Records for the exercise below:

(** X14: the directory [get_sandbox] returns lies in the cache the helper
    has after the call and holds the marker file of the job; when it
    returns nothing, no directory of that cache holds the marker; a
    directory of the old cache that holds the marker is found without the
    sandbox base being listed again; and a second call on the same file
    system returns the same value and leaves the helper as it is. *)
Theorem X14_get_sandbox (self : SandboxHelper) (gc_id : string) :
  let self' := (get_sandbox path_exists isdir listdir self gc_id).1 in
  let result := (get_sandbox path_exists isdir listdir self gc_id).2 in
  _path self' = _path self ∧
  (∀ path, result = Some path →
           ∃ sbox, sbox ∈ _cache self' ∧
                   path = path_join (_path self) sbox ∧
                   path_exists (path_join path gc_id) = true) ∧
  (result = None →
   ∀ sbox, sbox ∈ _cache self' → marked self gc_id sbox = false) ∧
  ((∃ sbox, sbox ∈ _cache self ∧ marked self gc_id sbox = true) →
   self' = self) ∧
  get_sandbox path_exists isdir listdir self' gc_id = (self', result).
Proof.
  destruct self as [cache path]. unfold get_sandbox.
  cbn [_cache _path]. rewrite search_truthy.
  destruct (search (mkSandboxHelper cache path) gc_id cache) as [found|]
    eqn:Hfirst; cbn [fst snd].
  - split; [done |]. split; [| split; [| split]].
    + intros p [= <-]. apply (search_Some _ _ _ _ Hfirst).
    + done.
    + done.
    + cbn [_cache _path]. rewrite search_truthy, Hfirst. done.
  - set (dirs := List.filter (λ x, isdir (path_join path x)) (listdir path)).
    set (self' := mkSandboxHelper dirs path).
    pose proof (proj1 (search_None _ _ _) Hfirst) as Hold.
    cbn [_path] in Hold.
    assert (Hnew : search self' gc_id
                     (List.filter (λ x, negb (bool_decide (x ∈ cache))) dirs)
                   = search self' gc_id dirs).
    { apply search_filter. intros sbox _ Hm.
      rewrite negb_true_iff, bool_decide_eq_false. intros Hin.
      specialize (Hold sbox Hin). unfold self' in Hm.
      cbn beta iota delta [_path] in Hm, Hold. congruence. }
    split; [done |]. split; [| split; [| split]].
    + intros p Hp. rewrite Hnew in Hp. apply (search_Some _ _ _ _ Hp).
    + intros Hnone. rewrite Hnew in Hnone.
      apply (proj1 (search_None _ _ _) Hnone).
    + intros (sbox & Hin & Hm). specialize (Hold sbox Hin).
      cbn beta iota delta [_path] in Hm, Hold. congruence.
    + cbn [_cache _path]. rewrite search_truthy. fold dirs. fold self'.
      rewrite Hnew.
      change (_cache self') with dirs. change (_path self') with path.
      fold dirs. fold self'.
      destruct (search self' gc_id dirs) as [found|] eqn:Hsecond; [done |].
      f_equal. rewrite search_filter.
      * exact Hsecond.
      * intros sbox Hin Hm.
        pose proof (proj1 (search_None _ _ _) Hsecond sbox Hin) as Hno.
        cbn beta in Hm, Hno. congruence.
Qed.
(* ===== verification/GoJson.v ===== *)
(** * The parts of Go's [encoding/json] the agent uses

    Texts are strings of bytes; [Unmarshal] and [Marshal] are the executable
    functions [json_parse] and [json_print] on syntax trees that keep number
    literals as written and object members in document order, duplicates
    included. Decoding into a struct, into a map and into [any] are defined on
    the trees. The scanner's nesting limit (10000) is not modelled. Where only its
    value matters, a [json.RawMessage] is the tree of its text; its text is kept where
    bytes are signed (GoRaw). *)

From Stdlib Require Import Floats.SpecFloat.
From S2P Require Import Prelude GoStrings.

Inductive json :=
  | JNull
  | JBool (b : bool)
  | JNum (lit : string)
  | JStr (s : string)
  | JArr (l : list json)
  | JObj (kvs : list (string * json)).

(** ** Lexical elements *)

Definition is_ws (c : ascii) : bool :=
  (code c =? 32)%Z || (code c =? 9)%Z || (code c =? 10)%Z || (code c =? 13)%Z.

Fixpoint skip_ws (s : string) : string :=
  match s with String c r => if is_ws c then skip_ws r else s | "" => "" end.

Definition is_num_char (c : ascii) : bool :=
  is_digit c || existsb (Z.eqb (code c)) [43; 45; 46; 69; 101]%Z.

Fixpoint span (P : ascii → bool) (s : string) : string * string :=
  match s with
  | "" => ("", "")
  | String c r =>
      if P c then let '(a, b) := span P r in (String c a, b) else ("", s)
  end.

Definition opt_char (z : list Z) (s : string) : string :=
  match s with
  | String c r => if existsb (Z.eqb (code c)) z then r else s
  | "" => ""
  end.

Definition starts_with (z : list Z) (s : string) : bool :=
  match s with String c _ => existsb (Z.eqb (code c)) z | "" => false end.

(** The three parts of a number literal: sign and integer part, fraction,
    exponent; [None] if the literal is not a JSON number. *)
Definition number_parts (lit : string) : option (bool * string * string * Z) :=
  let neg := starts_with [45]%Z lit in
  let '(int, s1) := span is_digit (opt_char [45]%Z lit) in
  if String.eqb int "" || (starts_with [48]%Z int && negb (String.eqb int "0")) then None else
  let frac := if starts_with [46]%Z s1 then Some (span is_digit (opt_char [46]%Z s1)) else None in
  match frac with
  | Some ("", _) => None
  | _ =>
      let '(fr, s2) := default ("", s1) frac in
      if starts_with [69; 101]%Z s2 then
        let s3 := opt_char [69; 101]%Z s2 in
        let eneg := starts_with [45]%Z s3 in
        match span is_digit (opt_char [43; 45]%Z s3) with
        | ("", _) => None
        | (ex, "") =>
            e ← digits_val 0 ex;
            Some (neg, int, fr, if (eneg : bool) then (- e)%Z else e)
        | _ => None
        end
      else if String.eqb s2 "" then Some (neg, int, fr, 0%Z) else None
  end.

Definition valid_number (lit : string) : bool :=
  match number_parts lit with Some _ => true | None => false end.

(** The float64 nearest to a literal, ties to even; [None] when out of range. *)
Definition parse_float (lit : string) : option spec_float :=
  '(neg, int, fr, e) ← number_parts lit;
  m ← digits_val 0 (int +:+ fr);
  let e := (e - Z.of_nat (String.length fr))%Z in
  let f :=
    match m with
    | Z.pos p =>
        if (0 <=? e)%Z then binary_normalize 53 1024 (m * 10 ^ e) 0 false
        else match (10 ^ (- e))%Z with
             | Z.pos q => SFdiv 53 1024 (S754_finite false p 0) (S754_finite false q 0)
             | _ => S754_nan
             end
    | _ => S754_zero false
    end in
  match f with
  | S754_zero _ => Some (S754_zero neg)
  | S754_finite _ m e => Some (S754_finite neg m e)
  | _ => None
  end.

Definition hex_val (c : ascii) : option Z :=
  let z := code c in
  if is_digit c then Some (z - 48)%Z
  else if in_range 97 102 z then Some (z - 87)%Z
  else if in_range 65 70 z then Some (z - 55)%Z
  else None.

Definition hex4 (a b c d : ascii) : option Z :=
  a ← hex_val a; b ← hex_val b; c ← hex_val c; d ← hex_val d;
  Some (((a * 16 + b) * 16 + c) * 16 + d)%Z.

Definition is_surrogate (u : Z) : bool := in_range 55296 57343 u.
Definition prepend (a : string) (x : option (string * string)) : option (string * string) :=
  match x with Some (s, r) => Some (a +:+ s, r) | None => None end.

Definition backslash : ascii := chr 92.

(** The body of a string literal, after its opening quote: the decoded bytes
    and what follows the closing quote. *)
Fixpoint parse_str (s : string) : option (string * string) :=
  match s with
  | "" => None
  | String c r =>
      if c =?c dq then Some ("", r)
      else if (code c <? 32)%Z then None
      else if c =?c backslash then
        match r with
        | "" => None
        | String e r1 =>
            let z := code e in
            if (z =? 34)%Z || (z =? 92)%Z || (z =? 47)%Z then prepend (str1 e) (parse_str r1)
            else if (z =? 98)%Z then prepend (bytes [8]%Z) (parse_str r1)
            else if (z =? 102)%Z then prepend (bytes [12]%Z) (parse_str r1)
            else if (z =? 110)%Z then prepend (bytes [10]%Z) (parse_str r1)
            else if (z =? 114)%Z then prepend (bytes [13]%Z) (parse_str r1)
            else if (z =? 116)%Z then prepend (bytes [9]%Z) (parse_str r1)
            else if (z =? 117)%Z then
              match r1 with
              | String h1 (String h2 (String h3 (String h4 r2))) =>
                  match hex4 h1 h2 h3 h4 with
                  | None => None
                  | Some u =>
                      if negb (is_surrogate u) then prepend (utf8_encode u) (parse_str r2)
                      else
                        match r2 with
                        | String b (String x (String l1 (String l2 (String l3 (String l4 r3))))) =>
                            match hex4 l1 l2 l3 l4 with
                            | Some lo =>
                                if (b =?c backslash) && (code x =? 117)%Z
                                   && in_range 55296 56319 u && in_range 56320 57343 lo
                                then prepend
                                       (utf8_encode (65536 + (u - 55296) * 1024 + (lo - 56320)))
                                       (parse_str r3)
                                else prepend replacement (parse_str r2)
                            | None => prepend replacement (parse_str r2)
                            end
                        | _ => prepend replacement (parse_str r2)
                        end
                  end
              | _ => None
              end
            else None
        end
      else prepend (str1 c) (parse_str r)
  end.

Definition parse_string_lit (s : string) : option (string * string) :=
  match parse_str s with Some (x, r) => Some (to_valid_utf8 replacement x, r) | None => None end.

End of Records for the exercise.

Your instructions: Looking at the data above, return every line from the one with "let z := code e in" down to the one with "(String l4 r3))))) =>", exactly and inclusively.

Result of this exercise:
            let z := code e in
            if (z =? 34)%Z || (z =? 92)%Z || (z =? 47)%Z then prepend (str1 e) (parse_str r1)
            else if (z =? 98)%Z then prepend (bytes [8]%Z) (parse_str r1)
            else if (z =? 102)%Z then prepend (bytes [12]%Z) (parse_str r1)
            else if (z =? 110)%Z then prepend (bytes [10]%Z) (parse_str r1)
            else if (z =? 114)%Z then prepend (bytes [13]%Z) (parse_str r1)
            else if (z =? 116)%Z then prepend (bytes [9]%Z) (parse_str r1)
            else if (z =? 117)%Z then
              match r1 with
              | String h1 (String h2 (String h3 (String h4 r2))) =>
                  match hex4 h1 h2 h3 h4 with
                  | None => None
                  | Some u =>
                      if negb (is_surrogate u) then prepend (utf8_encode u) (parse_str r2)
                      else
                        match r2 with
                        | String b (String x (String l1 (String l2 (String l3 (String l4 r3))))) =>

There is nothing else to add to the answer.